» **Action item**
Print the whole listing, keeping every line exactly as given.

┌──

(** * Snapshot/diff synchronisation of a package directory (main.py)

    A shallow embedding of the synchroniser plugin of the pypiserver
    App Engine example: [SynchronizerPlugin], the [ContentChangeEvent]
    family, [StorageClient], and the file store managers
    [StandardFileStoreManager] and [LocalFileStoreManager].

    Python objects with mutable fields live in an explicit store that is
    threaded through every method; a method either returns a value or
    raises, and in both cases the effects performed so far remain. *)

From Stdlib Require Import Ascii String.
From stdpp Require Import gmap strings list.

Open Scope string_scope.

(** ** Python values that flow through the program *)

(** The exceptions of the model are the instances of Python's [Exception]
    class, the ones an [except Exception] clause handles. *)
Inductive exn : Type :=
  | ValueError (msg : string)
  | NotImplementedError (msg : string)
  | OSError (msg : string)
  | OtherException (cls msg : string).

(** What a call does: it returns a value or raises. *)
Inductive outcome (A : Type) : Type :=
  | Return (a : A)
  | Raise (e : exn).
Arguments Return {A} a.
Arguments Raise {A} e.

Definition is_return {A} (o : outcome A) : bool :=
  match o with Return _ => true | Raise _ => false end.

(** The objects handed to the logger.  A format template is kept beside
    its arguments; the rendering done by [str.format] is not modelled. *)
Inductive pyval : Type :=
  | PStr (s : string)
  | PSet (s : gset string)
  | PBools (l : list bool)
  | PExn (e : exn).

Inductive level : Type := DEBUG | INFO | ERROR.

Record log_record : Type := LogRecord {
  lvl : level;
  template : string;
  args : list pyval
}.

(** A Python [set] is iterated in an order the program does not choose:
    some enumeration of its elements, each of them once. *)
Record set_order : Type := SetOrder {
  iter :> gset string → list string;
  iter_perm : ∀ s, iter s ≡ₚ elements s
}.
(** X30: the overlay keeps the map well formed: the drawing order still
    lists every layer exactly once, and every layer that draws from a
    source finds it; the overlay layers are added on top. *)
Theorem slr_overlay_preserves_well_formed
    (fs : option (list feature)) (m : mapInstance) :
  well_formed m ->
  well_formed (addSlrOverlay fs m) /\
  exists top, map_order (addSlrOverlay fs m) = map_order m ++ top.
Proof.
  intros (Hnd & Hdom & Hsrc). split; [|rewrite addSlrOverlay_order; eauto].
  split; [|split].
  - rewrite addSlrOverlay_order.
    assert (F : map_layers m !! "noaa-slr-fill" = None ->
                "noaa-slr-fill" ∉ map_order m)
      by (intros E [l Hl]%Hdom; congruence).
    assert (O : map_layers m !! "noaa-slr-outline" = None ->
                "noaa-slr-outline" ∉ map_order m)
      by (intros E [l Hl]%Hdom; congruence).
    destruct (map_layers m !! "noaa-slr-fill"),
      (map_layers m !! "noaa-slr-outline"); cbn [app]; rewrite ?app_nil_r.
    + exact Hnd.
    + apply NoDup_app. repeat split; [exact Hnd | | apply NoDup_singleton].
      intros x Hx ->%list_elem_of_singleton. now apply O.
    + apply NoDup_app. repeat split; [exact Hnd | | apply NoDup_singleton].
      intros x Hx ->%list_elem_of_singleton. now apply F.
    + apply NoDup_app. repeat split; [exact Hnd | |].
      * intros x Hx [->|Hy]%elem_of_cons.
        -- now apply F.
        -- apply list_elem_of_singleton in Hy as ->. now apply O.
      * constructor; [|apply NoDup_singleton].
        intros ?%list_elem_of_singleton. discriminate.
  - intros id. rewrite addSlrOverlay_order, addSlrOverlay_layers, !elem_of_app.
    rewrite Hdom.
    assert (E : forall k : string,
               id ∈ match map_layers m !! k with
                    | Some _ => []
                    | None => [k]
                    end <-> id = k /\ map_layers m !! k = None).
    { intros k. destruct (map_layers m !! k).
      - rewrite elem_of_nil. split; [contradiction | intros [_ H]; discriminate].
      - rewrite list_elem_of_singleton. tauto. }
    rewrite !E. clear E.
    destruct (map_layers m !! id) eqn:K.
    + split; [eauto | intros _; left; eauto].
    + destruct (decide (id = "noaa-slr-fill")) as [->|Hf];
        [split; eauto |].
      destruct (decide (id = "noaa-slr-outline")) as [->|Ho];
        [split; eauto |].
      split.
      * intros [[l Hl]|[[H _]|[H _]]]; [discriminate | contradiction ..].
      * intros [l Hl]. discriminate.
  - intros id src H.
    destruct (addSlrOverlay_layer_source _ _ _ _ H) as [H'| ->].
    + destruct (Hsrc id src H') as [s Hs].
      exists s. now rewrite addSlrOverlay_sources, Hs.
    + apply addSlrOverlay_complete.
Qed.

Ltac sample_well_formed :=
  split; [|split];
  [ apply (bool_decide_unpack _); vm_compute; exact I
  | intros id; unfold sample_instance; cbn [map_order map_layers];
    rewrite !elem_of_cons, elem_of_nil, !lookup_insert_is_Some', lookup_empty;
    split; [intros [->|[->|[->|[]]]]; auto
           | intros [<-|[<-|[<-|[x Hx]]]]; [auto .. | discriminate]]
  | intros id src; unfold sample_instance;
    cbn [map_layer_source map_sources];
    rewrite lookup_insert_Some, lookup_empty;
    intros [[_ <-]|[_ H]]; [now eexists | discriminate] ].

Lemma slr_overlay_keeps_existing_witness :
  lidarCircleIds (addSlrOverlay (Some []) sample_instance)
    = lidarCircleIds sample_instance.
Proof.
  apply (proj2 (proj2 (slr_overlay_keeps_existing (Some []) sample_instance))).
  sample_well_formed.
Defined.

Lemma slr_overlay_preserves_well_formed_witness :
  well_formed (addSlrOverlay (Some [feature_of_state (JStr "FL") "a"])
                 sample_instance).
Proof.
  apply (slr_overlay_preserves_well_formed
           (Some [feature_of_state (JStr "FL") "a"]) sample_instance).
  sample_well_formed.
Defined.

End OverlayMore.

└──

» **Task response**
(** * Snapshot/diff synchronisation of a package directory (main.py)

    A shallow embedding of the synchroniser plugin of the pypiserver
    App Engine example: [SynchronizerPlugin], the [ContentChangeEvent]
    family, [StorageClient], and the file store managers
    [StandardFileStoreManager] and [LocalFileStoreManager].

    Python objects with mutable fields live in an explicit store that is
    threaded through every method; a method either returns a value or
    raises, and in both cases the effects performed so far remain. *)

From Stdlib Require Import Ascii String.
From stdpp Require Import gmap strings list.

Open Scope string_scope.

(** ** Python values that flow through the program *)

(** The exceptions of the model are the instances of Python's [Exception]
    class, the ones an [except Exception] clause handles. *)
Inductive exn : Type :=
  | ValueError (msg : string)
  | NotImplementedError (msg : string)
  | OSError (msg : string)
  | OtherException (cls msg : string).

(** What a call does: it returns a value or raises. *)
Inductive outcome (A : Type) : Type :=
  | Return (a : A)
  | Raise (e : exn).
Arguments Return {A} a.
Arguments Raise {A} e.

Definition is_return {A} (o : outcome A) : bool :=
  match o with Return _ => true | Raise _ => false end.

(** The objects handed to the logger.  A format template is kept beside
    its arguments; the rendering done by [str.format] is not modelled. *)
Inductive pyval : Type :=
  | PStr (s : string)
  | PSet (s : gset string)
  | PBools (l : list bool)
  | PExn (e : exn).

Inductive level : Type := DEBUG | INFO | ERROR.

Record log_record : Type := LogRecord {
  lvl : level;
  template : string;
  args : list pyval
}.

(** A Python [set] is iterated in an order the program does not choose:
    some enumeration of its elements, each of them once. *)
Record set_order : Type := SetOrder {
  iter :> gset string → list string;
  iter_perm : ∀ s, iter s ≡ₚ elements s
}.
(** X30: the overlay keeps the map well formed: the drawing order still
    lists every layer exactly once, and every layer that draws from a
    source finds it; the overlay layers are added on top. *)
Theorem slr_overlay_preserves_well_formed
    (fs : option (list feature)) (m : mapInstance) :
  well_formed m ->
  well_formed (addSlrOverlay fs m) /\
  exists top, map_order (addSlrOverlay fs m) = map_order m ++ top.
Proof.
  intros (Hnd & Hdom & Hsrc). split; [|rewrite addSlrOverlay_order; eauto].
  split; [|split].
  - rewrite addSlrOverlay_order.
    assert (F : map_layers m !! "noaa-slr-fill" = None ->
                "noaa-slr-fill" ∉ map_order m)
      by (intros E [l Hl]%Hdom; congruence).
    assert (O : map_layers m !! "noaa-slr-outline" = None ->
                "noaa-slr-outline" ∉ map_order m)
      by (intros E [l Hl]%Hdom; congruence).
    destruct (map_layers m !! "noaa-slr-fill"),
      (map_layers m !! "noaa-slr-outline"); cbn [app]; rewrite ?app_nil_r.
    + exact Hnd.
    + apply NoDup_app. repeat split; [exact Hnd | | apply NoDup_singleton].
      intros x Hx ->%list_elem_of_singleton. now apply O.
    + apply NoDup_app. repeat split; [exact Hnd | | apply NoDup_singleton].
      intros x Hx ->%list_elem_of_singleton. now apply F.
    + apply NoDup_app. repeat split; [exact Hnd | |].
      * intros x Hx [->|Hy]%elem_of_cons.
        -- now apply F.
        -- apply list_elem_of_singleton in Hy as ->. now apply O.
      * constructor; [|apply NoDup_singleton].
        intros ?%list_elem_of_singleton. discriminate.
  - intros id. rewrite addSlrOverlay_order, addSlrOverlay_layers, !elem_of_app.
    rewrite Hdom.
    assert (E : forall k : string,
               id ∈ match map_layers m !! k with
                    | Some _ => []
                    | None => [k]
                    end <-> id = k /\ map_layers m !! k = None).
    { intros k. destruct (map_layers m !! k).
      - rewrite elem_of_nil. split; [contradiction | intros [_ H]; discriminate].
      - rewrite list_elem_of_singleton. tauto. }
    rewrite !E. clear E.
    destruct (map_layers m !! id) eqn:K.
    + split; [eauto | intros _; left; eauto].
    + destruct (decide (id = "noaa-slr-fill")) as [->|Hf];
        [split; eauto |].
      destruct (decide (id = "noaa-slr-outline")) as [->|Ho];
        [split; eauto |].
      split.
      * intros [[l Hl]|[[H _]|[H _]]]; [discriminate | contradiction ..].
      * intros [l Hl]. discriminate.
  - intros id src H.
    destruct (addSlrOverlay_layer_source _ _ _ _ H) as [H'| ->].
    + destruct (Hsrc id src H') as [s Hs].
      exists s. now rewrite addSlrOverlay_sources, Hs.
    + apply addSlrOverlay_complete.
Qed.

Ltac sample_well_formed :=
  split; [|split];
  [ apply (bool_decide_unpack _); vm_compute; exact I
  | intros id; unfold sample_instance; cbn [map_order map_layers];
    rewrite !elem_of_cons, elem_of_nil, !lookup_insert_is_Some', lookup_empty;
    split; [intros [->|[->|[->|[]]]]; auto
           | intros [<-|[<-|[<-|[x Hx]]]]; [auto .. | discriminate]]
  | intros id src; unfold sample_instance;
    cbn [map_layer_source map_sources];
    rewrite lookup_insert_Some, lookup_empty;
    intros [[_ <-]|[_ H]]; [now eexists | discriminate] ].

Lemma slr_overlay_keeps_existing_witness :
  lidarCircleIds (addSlrOverlay (Some []) sample_instance)
    = lidarCircleIds sample_instance.
Proof.
  apply (proj2 (proj2 (slr_overlay_keeps_existing (Some []) sample_instance))).
  sample_well_formed.
Defined.

Lemma slr_overlay_preserves_well_formed_witness :
  well_formed (addSlrOverlay (Some [feature_of_state (JStr "FL") "a"])
                 sample_instance).
Proof.
  apply (slr_overlay_preserves_well_formed
           (Some [feature_of_state (JStr "FL") "a"]) sample_instance).
  sample_well_formed.
Defined.

End OverlayMore.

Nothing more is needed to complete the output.